What the task asks: Copy out each line from the material where the word "bool" is found.

········

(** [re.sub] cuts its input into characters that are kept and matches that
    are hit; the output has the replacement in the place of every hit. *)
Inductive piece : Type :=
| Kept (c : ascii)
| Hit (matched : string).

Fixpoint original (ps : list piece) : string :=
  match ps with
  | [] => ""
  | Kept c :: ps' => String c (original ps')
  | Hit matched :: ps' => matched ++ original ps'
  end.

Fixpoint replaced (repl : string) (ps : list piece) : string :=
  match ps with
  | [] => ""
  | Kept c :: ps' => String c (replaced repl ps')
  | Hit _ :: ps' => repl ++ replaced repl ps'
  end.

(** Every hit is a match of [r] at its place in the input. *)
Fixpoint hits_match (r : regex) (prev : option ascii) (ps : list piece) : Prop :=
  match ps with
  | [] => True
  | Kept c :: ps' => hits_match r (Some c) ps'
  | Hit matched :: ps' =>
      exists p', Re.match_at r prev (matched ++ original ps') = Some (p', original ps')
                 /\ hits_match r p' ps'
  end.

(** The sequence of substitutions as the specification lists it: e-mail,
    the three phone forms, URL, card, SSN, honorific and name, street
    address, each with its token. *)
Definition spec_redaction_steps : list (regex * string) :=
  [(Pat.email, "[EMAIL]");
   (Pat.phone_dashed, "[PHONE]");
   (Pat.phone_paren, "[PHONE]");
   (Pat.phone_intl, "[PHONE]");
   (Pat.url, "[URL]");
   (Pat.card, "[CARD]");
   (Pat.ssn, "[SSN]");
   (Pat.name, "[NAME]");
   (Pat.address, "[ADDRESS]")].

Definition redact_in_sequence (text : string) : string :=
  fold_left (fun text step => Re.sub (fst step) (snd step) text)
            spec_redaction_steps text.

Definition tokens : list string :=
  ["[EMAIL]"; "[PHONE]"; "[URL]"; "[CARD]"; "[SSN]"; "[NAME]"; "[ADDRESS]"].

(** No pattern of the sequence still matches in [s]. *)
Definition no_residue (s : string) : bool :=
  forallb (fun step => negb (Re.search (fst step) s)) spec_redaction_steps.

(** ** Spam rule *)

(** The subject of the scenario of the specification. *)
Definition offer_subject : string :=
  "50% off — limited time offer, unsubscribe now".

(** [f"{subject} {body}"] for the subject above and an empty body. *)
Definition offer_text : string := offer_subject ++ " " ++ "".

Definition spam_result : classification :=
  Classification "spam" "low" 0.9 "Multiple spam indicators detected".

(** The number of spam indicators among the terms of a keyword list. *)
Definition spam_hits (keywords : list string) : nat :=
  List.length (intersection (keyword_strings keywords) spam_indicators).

········

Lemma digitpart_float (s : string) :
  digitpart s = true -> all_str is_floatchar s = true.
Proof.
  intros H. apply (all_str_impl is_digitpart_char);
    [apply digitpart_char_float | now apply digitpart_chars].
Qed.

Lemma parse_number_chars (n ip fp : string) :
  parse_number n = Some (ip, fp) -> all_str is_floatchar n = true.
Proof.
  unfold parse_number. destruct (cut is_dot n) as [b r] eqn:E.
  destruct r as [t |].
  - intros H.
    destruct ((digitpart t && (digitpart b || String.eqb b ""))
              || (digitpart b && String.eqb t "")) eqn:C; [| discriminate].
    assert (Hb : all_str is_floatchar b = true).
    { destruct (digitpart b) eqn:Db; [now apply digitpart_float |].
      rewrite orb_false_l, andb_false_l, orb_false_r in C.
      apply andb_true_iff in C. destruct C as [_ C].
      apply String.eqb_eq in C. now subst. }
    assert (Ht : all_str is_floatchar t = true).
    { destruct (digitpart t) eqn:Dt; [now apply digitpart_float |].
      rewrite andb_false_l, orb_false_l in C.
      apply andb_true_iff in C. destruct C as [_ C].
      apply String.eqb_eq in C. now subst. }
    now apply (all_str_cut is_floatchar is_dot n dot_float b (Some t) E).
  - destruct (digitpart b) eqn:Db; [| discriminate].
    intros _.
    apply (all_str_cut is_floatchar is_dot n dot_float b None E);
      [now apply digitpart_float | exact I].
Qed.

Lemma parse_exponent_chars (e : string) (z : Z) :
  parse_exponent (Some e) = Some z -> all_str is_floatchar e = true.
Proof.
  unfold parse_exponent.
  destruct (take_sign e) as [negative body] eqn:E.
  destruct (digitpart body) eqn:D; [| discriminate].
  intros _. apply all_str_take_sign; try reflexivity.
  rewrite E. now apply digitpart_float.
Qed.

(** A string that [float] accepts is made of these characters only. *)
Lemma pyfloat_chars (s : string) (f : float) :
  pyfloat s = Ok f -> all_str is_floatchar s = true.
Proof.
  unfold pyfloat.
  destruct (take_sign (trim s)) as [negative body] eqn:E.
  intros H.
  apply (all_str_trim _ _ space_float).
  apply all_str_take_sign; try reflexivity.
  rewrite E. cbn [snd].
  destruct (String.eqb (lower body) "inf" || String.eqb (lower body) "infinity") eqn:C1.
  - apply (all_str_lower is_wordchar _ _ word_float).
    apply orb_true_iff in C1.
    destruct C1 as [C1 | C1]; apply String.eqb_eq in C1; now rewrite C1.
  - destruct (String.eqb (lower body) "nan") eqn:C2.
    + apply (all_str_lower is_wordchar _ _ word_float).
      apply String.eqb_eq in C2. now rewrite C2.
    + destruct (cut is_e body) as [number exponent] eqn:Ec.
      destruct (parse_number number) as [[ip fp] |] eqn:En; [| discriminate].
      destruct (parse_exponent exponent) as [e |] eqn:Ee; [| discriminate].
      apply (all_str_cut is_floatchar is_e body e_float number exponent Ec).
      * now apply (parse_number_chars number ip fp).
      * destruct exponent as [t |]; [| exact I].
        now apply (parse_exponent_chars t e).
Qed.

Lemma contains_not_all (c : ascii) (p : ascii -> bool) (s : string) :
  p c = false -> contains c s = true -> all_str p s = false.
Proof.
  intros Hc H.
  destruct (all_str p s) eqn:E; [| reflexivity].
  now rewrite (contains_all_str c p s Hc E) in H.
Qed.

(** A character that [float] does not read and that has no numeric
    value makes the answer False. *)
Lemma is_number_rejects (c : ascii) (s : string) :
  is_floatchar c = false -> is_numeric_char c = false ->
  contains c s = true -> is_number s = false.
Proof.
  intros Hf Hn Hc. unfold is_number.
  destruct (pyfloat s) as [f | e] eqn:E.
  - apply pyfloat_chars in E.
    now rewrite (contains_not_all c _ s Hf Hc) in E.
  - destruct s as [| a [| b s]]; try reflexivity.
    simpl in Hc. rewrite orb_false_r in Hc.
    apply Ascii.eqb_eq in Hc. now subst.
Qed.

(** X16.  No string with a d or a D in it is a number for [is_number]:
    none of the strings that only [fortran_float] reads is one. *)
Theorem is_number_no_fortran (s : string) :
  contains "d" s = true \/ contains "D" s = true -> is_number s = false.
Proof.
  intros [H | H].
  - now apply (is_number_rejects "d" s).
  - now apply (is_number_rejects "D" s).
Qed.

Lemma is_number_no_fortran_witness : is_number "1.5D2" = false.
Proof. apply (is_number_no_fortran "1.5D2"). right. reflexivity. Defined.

········

Completed task:
Definition no_residue (s : string) : bool :=
Lemma contains_not_all (c : ascii) (p : ascii -> bool) (s : string) :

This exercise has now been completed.